I worked at Snoodles and Companions and was half way through my senior year in high school. I couldn't wait to leave all the hullabaloo behind and go to college. I wasn't sure what I wanted to study yet, but I got into my college of choice as an undecided and at this point in my life that's all that mattered.


It was a crisp Saturday morning in early spring that death marked me. He had strong lean muscles that elegantly linked his long, tall bones together. He had piercing steal grey eyes and a long thin nose that flared at the end perfectly framing his full pink lips. He licked them as he studied the menu for less than a second before he ordered a regular mushroom stroganoff with chicken and a bottled water.


"That'll be $7.49." I said ringing up his order trying not to stare. He didn't seem to notice me at all as he paid with cash. I gave him his change and said, "Thank you sir we'll bring that right out to you." I gave him a number so we knew where to take the food. He mumbled what I thought was a thank you and made his way right in the center of the restaurant. He set down and pulled out a book, which I never could see the title of, and read peacefully.

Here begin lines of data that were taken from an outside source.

Definition daysInMonth (y m : Z) : Z :=
  match m with
  | 1 => if isLeapYear y then 29 else 28
  | 3 | 5 | 8 | 10 => 30
  | _ => 31
  end.

Definition wf (c : Civil) : Prop :=
  0 <= month c < 12 /\ 1 <= date c <= daysInMonth (year c) (month c)
  /\ 0 <= time c < msPerDay.

(** A day of the calendar, whatever the time of day. *)
Definition calendarDay (c : Civil) : Prop :=
  0 <= month c < 12 /\ 1 <= date c <= daysInMonth (year c) (month c).

Definition monthShift (m : Z) : Z :=
  match m with
  | 0 => 0 | 1 => 3 | 2 => 2 | 3 => 5 | 4 => 0 | 5 => 3
  | 6 => 5 | 7 => 1 | 8 => 4 | 9 => 6 | 10 => 2 | _ => 4
  end.

(** The day of the week of a calendar date, 0 for Sunday. *)
Definition dayOfWeek (y m d : Z) : Z :=
  let y' := if m <? 2 then y - 1 else y in
  (y' + y' / 4 - y' / 100 + y' / 400 + monthShift m + d) mod 7.

(** [getDay()] *)
Definition getDay (c : Civil) : Z := dayOfWeek (year c) (month c) (date c).

Definition nextDay (c : Civil) : Civil :=
  if date c <? daysInMonth (year c) (month c)
  then mkCivil (year c) (month c) (date c + 1) (time c)
  else if month c <? 11
       then mkCivil (year c) (month c + 1) 1 (time c)
       else mkCivil (year c + 1) 0 1 (time c).

Definition prevDay (c : Civil) : Civil :=
  if 1 <? date c
  then mkCivil (year c) (month c) (date c - 1) (time c)
  else if 0 <? month c
       then mkCivil (year c) (month c - 1)
                    (daysInMonth (year c) (month c - 1)) (time c)
       else mkCivil (year c - 1) 11 31 (time c).

Definition addDays (n : Z) (c : Civil) : Civil :=
  if 0 <=? n then Nat.iter (Z.to_nat n) nextDay c
  else Nat.iter (Z.to_nat (- n)) prevDay c.

(** A day number counted within month [m] of year [y]: months and days out
    of range carry into the neighbouring months and years. *)
Definition carryDate (y m d ms : Z) : Civil :=
  addDays (d - 1) (mkCivil (y + m / 12) (m mod 12) 1 ms).

(** The Date constructor reads the years 0 to 99 as 1900 to 1999. *)
Definition fullYear (y : Z) : Z :=
  if (0 <=? y) && (y <=? 99) then 1900 + y else y.

(** The day number of 1 January of year [y], counted from 1 January 1970
    (DayFromYear of ECMAScript). *)
Definition dayFromYear (y : Z) : Z :=
  365 * (y - 1970) + (y - 1969) / 4 - (y - 1901) / 100 + (y - 1601) / 400.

The swarms of people that came after him blended into a blur of fake smiles and thank yous. After the afternoon rush, I took a break from the counter to "wipe tables." I really just wanted to get closer, so I could further investigate this stranger that had me so captivated. I was trying to be inconspicuous as I wiped the tables around his taking long glances in his direction. He looked to be in his very early twenties his jet black hair laid in thick rolling waves tight to his head. His skin was a light caramel brown, natural not tanned. I looked down realizing I went from observing to staring. I moved to the next table this one to his left. I wiped and cleaned the only thought on my mind was when I should look at him again. After a couple seconds I decided it was okay.


When I looked up, I froze, for only a moment when I saw him staring at me. His gaze was even his book was still propped up like he was only glancing in my direction. I looked down quickly wondering if he caught me. I finished this table quickly moving on to the next one right next to the one I just finished. Was I even doing a good job cleaning these tables? I looked back at my work and saw each table still had a wet wipe that was drying. I shrugged and figured that was good enough.


I started rigorously wiping this table not daring to look at the stranger, but when I was almost done I couldn't stop myself. This time when I looked up at him he was staring at me, not glancing. His book was closed now laying stationary on the table as if he had no intentions of picking it back up. I looked down faster now a heat of embarrassment rushing through my cheeks. I could feel his stare as I made my way to the next three tables.


I heard Meagan, a fellow co-worker, ask him if he needed anything else. I didn't wait to hear his answer. I took that opportunity to escape.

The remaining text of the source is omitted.